--- DATA TO EXAMINE ---

Definition set_health (h : ShardHealth) (x : ShardHealthState) : ShardHealthState :=
  {| health := h; circuit_breaker := circuit_breaker x; last_heartbeat := last_heartbeat x;
     last_probe_success := last_probe_success x; probe_failures := probe_failures x;
     response_times := response_times x |}.

Definition update_heartbeat (id : ShardId) (now : Z) : MonitorM unit :=
  on_shard id (λ x, Ok
    {| health := health x; circuit_breaker := circuit_breaker x; last_heartbeat := Some now;
       last_probe_success := last_probe_success x; probe_failures := probe_failures x;
       response_times := response_times x |}).

Definition probe_succeeded (response_time now : Z) (x : ShardHealthState)
    : result unit ShardHealthState :=
  rt ← record response_time (response_times x);
  b ← record_success overflow_checks now (circuit_breaker x);
  Ok {| health := Healthy; circuit_breaker := b; last_heartbeat := last_heartbeat x;
        last_probe_success := Some now; probe_failures := 0; response_times := rt |}.

Definition record_probe_success (id : ShardId) (response_time now : Z) : MonitorM unit :=
  on_shard id (probe_succeeded response_time now).

(** The health after a number of failed probes. *)
Definition health_after (failures : Z) (h : ShardHealth) : ShardHealth :=
  if down_threshold config <=? failures then Down
  else if unhealthy_threshold config <=? failures then Unhealthy
  else if degraded_threshold config <=? failures then Degraded
  else h.

Definition probe_failed (now : Z) (x : ShardHealthState) : result unit ShardHealthState :=
  n ← u32_incr overflow_checks (probe_failures x);
  b ← record_failure overflow_checks now (circuit_breaker x);
  Ok {| health := health_after n (health x); circuit_breaker := b;
        last_heartbeat := last_heartbeat x; last_probe_success := last_probe_success x;
        probe_failures := n; response_times := response_times x |}.

Definition record_probe_failure (id : ShardId) (now : Z) : MonitorM unit :=
  on_shard id (probe_failed now).

Definition get_health (id : ShardId) : MonitorM (option ShardHealth) :=
  locked (λ s, Ok (s, health <$> s !! id)).

(** The breaker is asked only for an available shard. *)
Definition should_route_to (id : ShardId) (now : Z) : MonitorM bool :=
  locked (λ s, Ok
    match s !! id with
    | Some x =>
        if is_available (health x) then
          let '(b, ok) := should_allow now (circuit_breaker x) in
          (<[id := {| health := health x; circuit_breaker := b;
                      last_heartbeat := last_heartbeat x;
                      last_probe_success := last_probe_success x;
                      probe_failures := probe_failures x;
                      response_times := response_times x |}]> s, ok)
        else (s, false)
    | None => (s, false)
    end).

Definition get_healthy_shards : MonitorM (list ShardId) :=
  locked (λ s, Ok (s, (filter (λ e, health e.2 = Healthy) (health_entries s)).*1)).

Definition count_where (P : ShardHealthState → bool) (s : gmap ShardId ShardHealthState) : nat :=
  length (List.filter (λ e, P e.2) (health_entries s)).

Definition get_stats : MonitorM HealthStats :=
  locked (λ s, Ok (s,
    {| total_shards := size s;
       healthy := count_where (λ x, bool_decide (health x = Healthy)) s;
       degraded := count_where (λ x, bool_decide (health x = Degraded)) s;
       unhealthy := count_where (λ x, bool_decide (health x = Unhealthy)) s;
       down := count_where (λ x, bool_decide (health x = Down)) s;
       circuits_open := count_where (λ x, bool_decide (state (circuit_breaker x) = Open)) s;
       circuits_half_open :=
         count_where (λ x, bool_decide (state (circuit_breaker x) = HalfOpen)) s |})).

Definition check_heartbeat (now : Z) (x : ShardHealthState) : ShardHealthState :=
  match last_heartbeat x with
  | Some t => if heartbeat_timeout config <? elapsed now t then set_health Down x else x
  | None => x
  end.

Definition check_heartbeat_timeouts (now : Z) : MonitorM unit :=
  locked (λ s, Ok (check_heartbeat now <$> s, tt)).
End Monitor.

Definition health_percentage (st : HealthStats) : f64 :=
  if (total_shards st =? 0)%nat then f64_zero
  else f64_mul (f64_div (f64_of_i64 (Z.of_nat (healthy st)))
                  (f64_of_i64 (Z.of_nat (total_shards st)))) (f64_of_i64 100).

Definition is_cluster_healthy (st : HealthStats) : bool :=
  (total_shards st / 2 <? healthy st)%nat.

(** * Facts on the health monitor

    The window of response times holds the last ones; a shard whose probes keep
    failing is not routed to, whatever else happens. *)

Local Open Scope Z_scope.

(** ** The window *)

Definition record_all {E} (ds : list Z) (t : ResponseTimeTracker) : result E ResponseTimeTracker :=
  result_foldM (λ t d, record d t) t ds.

(** The recorded times, oldest first. *)
Definition in_order (t : ResponseTimeTracker) : list Z :=
  drop (position t) (times t) ++ take (position t) (times t).

Definition last_n {A} (n : nat) (l : list A) : list A := drop (length l - n) l.

Record tracks (c : nat) (ds : list Z) (t : ResponseTimeTracker) : Prop := {
  tracks_capacity : capacity t = c;
  tracks_length : length (times t) = Nat.min (length ds) c;
  tracks_position : (position t < c)%nat;
  tracks_start : (length ds < c)%nat → position t = 0%nat;
  tracks_order : in_order t = last_n c ds;
}.

Lemma in_order_push d t :
  position t = 0%nat →
  in_order {| times := times t ++ [d]; position := position t; capacity := capacity t |} =
  in_order t ++ [d].
Proof. intros Hp. unfold in_order. simpl. rewrite Hp. by rewrite !drop_0, !take_0, !app_nil_r. Qed.

Lemma in_order_overwrite d t :
  (position t < length (times t))%nat →
  in_order {| times := <[position t := d]> (times t);
              position := ((position t + 1) mod length (times t))%nat; capacity := capacity t |} =
  tail (in_order t) ++ [d].
Proof.
  intros Hp. unfold in_order. simpl. set (p := position t) in *.
  destruct (lookup_lt_is_Some_2 (times t) p Hp) as [x Hx].
  rewrite (drop_S _ x p Hx). simpl. rewrite insert_take_drop by done.
  assert (Htake : length (take p (times t)) = p) by (rewrite length_take; lia).
  destruct (decide (p + 1 = length (times t))%nat) as [He|Hne].
  - rewrite He, Nat.Div0.mod_same, drop_0, take_0, app_nil_r.
    assert (drop (S p) (times t) = []) as -> by (apply drop_ge; lia). done.
  - rewrite Nat.mod_small, Nat.add_1_r by lia.
    rewrite drop_app, take_app, Htake. rewrite (drop_ge (take p _)), (take_ge (take p _)) by lia.
    replace (S p - p)%nat with 1%nat by lia. simpl. by rewrite drop_0, take_0, <- app_assoc.
Qed.

Lemma record_tracks {E} c ds t d :
  tracks c ds t → ∃ t', record (E := E) d t = Ok t' ∧ tracks c (ds ++ [d]) t'.
Proof.
  intros [Hc Hl Hp Hs Ho]. unfold record. rewrite Hc.
  destruct (Nat.ltb_spec (length (times t)) c) as [Hlt|Hge].
  - eexists. split; [done|]. assert (Hlen : (length ds < c)%nat) by lia.
    split; simpl; rewrite ?length_app; simpl; [done|lia|done|by intros; apply Hs|].
    rewrite <- Hc, in_order_push, Ho, Hc by auto. unfold last_n. rewrite length_app. simpl.
    replace (length ds - c)%nat with 0%nat by lia.
    by replace (length ds + 1 - c)%nat with 0%nat by lia.
  - assert (Hfull : length (times t) = c) by lia.
    rewrite (proj2 (Nat.ltb_lt _ _)) by lia. eexists. split; [done|].
    split; simpl; rewrite ?length_app, ?length_insert; simpl; [done|lia| |lia|].
    { rewrite Hfull. apply Nat.mod_upper_bound. lia. }
    rewrite <- Hc, in_order_overwrite, Ho, Hc by lia. unfold last_n. rewrite length_app. simpl.
    rewrite drop_app_le by lia. f_equal. change (tail ?l) with (drop 1 l).
    rewrite drop_drop. f_equal. lia.
Qed.

(** The window holds the last response times: with room for at least one,
    recording any times never panics and leaves, in order, the last as many as the
    vector has room for. *)
Theorem window_holds_last {E} `{VecCapacity} window ds :
  (0 < vec_capacity window)%nat →
  ∃ t, record_all (E := E) ds (new_tracker window) = Ok t ∧
    in_order t = last_n (vec_capacity window) ds.
Proof.
  intros Hc.
  destruct (result_foldM_prefix (λ t d, record (E := E) d t)
    (tracks (vec_capacity window)) ds (new_tracker window)) as (t & Ht & Htr).
  - split; simpl; [done|lia|done|done|done].
  - intros pre x post t _ Htr. by apply record_tracks.
  - exists t. split; [done|]. apply (tracks_order _ _ _ Htr).
Qed.

(** ** Histories *)

Inductive call : Type :=
  | Register (id : ShardId) (now : Z)
  | Unregister (id : ShardId)
  | Heartbeat (id : ShardId) (now : Z)
  | ProbeOk (id : ShardId) (response_time now : Z)
  | ProbeFail (id : ShardId) (now : Z)
  | Route (id : ShardId) (now : Z)
  | CheckTimeouts (now : Z).

Section Histories.
Context (overflow_checks : bool) (config : HealthMonitorConfig) `{VecCapacity, HealthOrder}.

Definition run_call (m : HealthMonitor) (c : call) : HealthMonitor :=
  match c with
  | Register id now => (register_shard config id now m).1
  | Unregister id => (unregister_shard id m).1
  | Heartbeat id now => (update_heartbeat id now m).1
  | ProbeOk id rt now => (record_probe_success overflow_checks id rt now m).1
  | ProbeFail id now => (record_probe_failure overflow_checks config id now m).1
  | Route id now => (should_route_to id now m).1
  | CheckTimeouts now => (check_heartbeat_timeouts config now m).1
  end.

Definition monitor_after (l : list call) : HealthMonitor := foldl run_call new_monitor l.

(** The failed probes of a shard since it was registered or answered one. *)
Definition count_failures (id : ShardId) (n : option Z) (c : call) : option Z :=
  match c with
  | Register i _ => if decide (i = id) then Some 0 else n
  | Unregister i => if decide (i = id) then None else n
  | ProbeOk i _ _ => if decide (i = id) then (λ _, 0) <$> n else n
  | ProbeFail i _ => if decide (i = id) then Z.succ <$> n else n
  | _ => n
  end.

Definition failures (id : ShardId) (l : list call) : option Z := foldl (count_failures id) None l.

(** What the state of a shard remembers of its probes. *)
Definition counted (n : option Z) (x : option ShardHealthState) : Prop :=
  match n, x with
  | Some n, Some x =>
      0 ≤ n ∧ (n < 2 ^ 32 → probe_failures x = n ∧
        (unhealthy_threshold config ≤ n → is_available (health x) = false))
  | None, None => True
  | _, _ => False
  end.

Definition agrees (id : ShardId) (n : option Z) (m : HealthMonitor) : Prop :=
  poisoned m = false → counted n (health_states m !! id).

Lemma agrees_locked {A} id n n' m (f : gmap ShardId ShardHealthState →
    result unit (gmap ShardId ShardHealthState * A)) :
  agrees id n m →
  (∀ s s' a, counted n (s !! id) → f s = Ok (s', a) → counted n' (s' !! id)) →
  (∀ s e, f s ≠ Err e) → agrees id n' (locked f m).1.
Proof.
  intros Hag Hf He. unfold agrees, locked in *. destruct (poisoned m) eqn:Hp; simpl; [by rewrite Hp|].
  specialize (Hag eq_refl). destruct (f (health_states m)) as [[s' a]|e|] eqn:E; simpl;
    [|by destruct (He _ _ E)|done].
  intros _. by eapply Hf.
Qed.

---

- WHAT THE TASK REQUIRES -
Within the entries, find all lines that contain "then" and copy each one.

- EXERCISE RESPONSE -
  if down_threshold config <=? failures then Down
  else if unhealthy_threshold config <=? failures then Unhealthy
  else if degraded_threshold config <=? failures then Degraded
        if is_available (health x) then
  | Some t => if heartbeat_timeout config <? elapsed now t then set_health Down x else x
  if (total_shards st =? 0)%nat then f64_zero
  | Register i _ => if decide (i = id) then Some 0 else n
  | Unregister i => if decide (i = id) then None else n
  | ProbeOk i _ _ => if decide (i = id) then (λ _, 0) <$> n else n
  | ProbeFail i _ => if decide (i = id) then Z.succ <$> n else n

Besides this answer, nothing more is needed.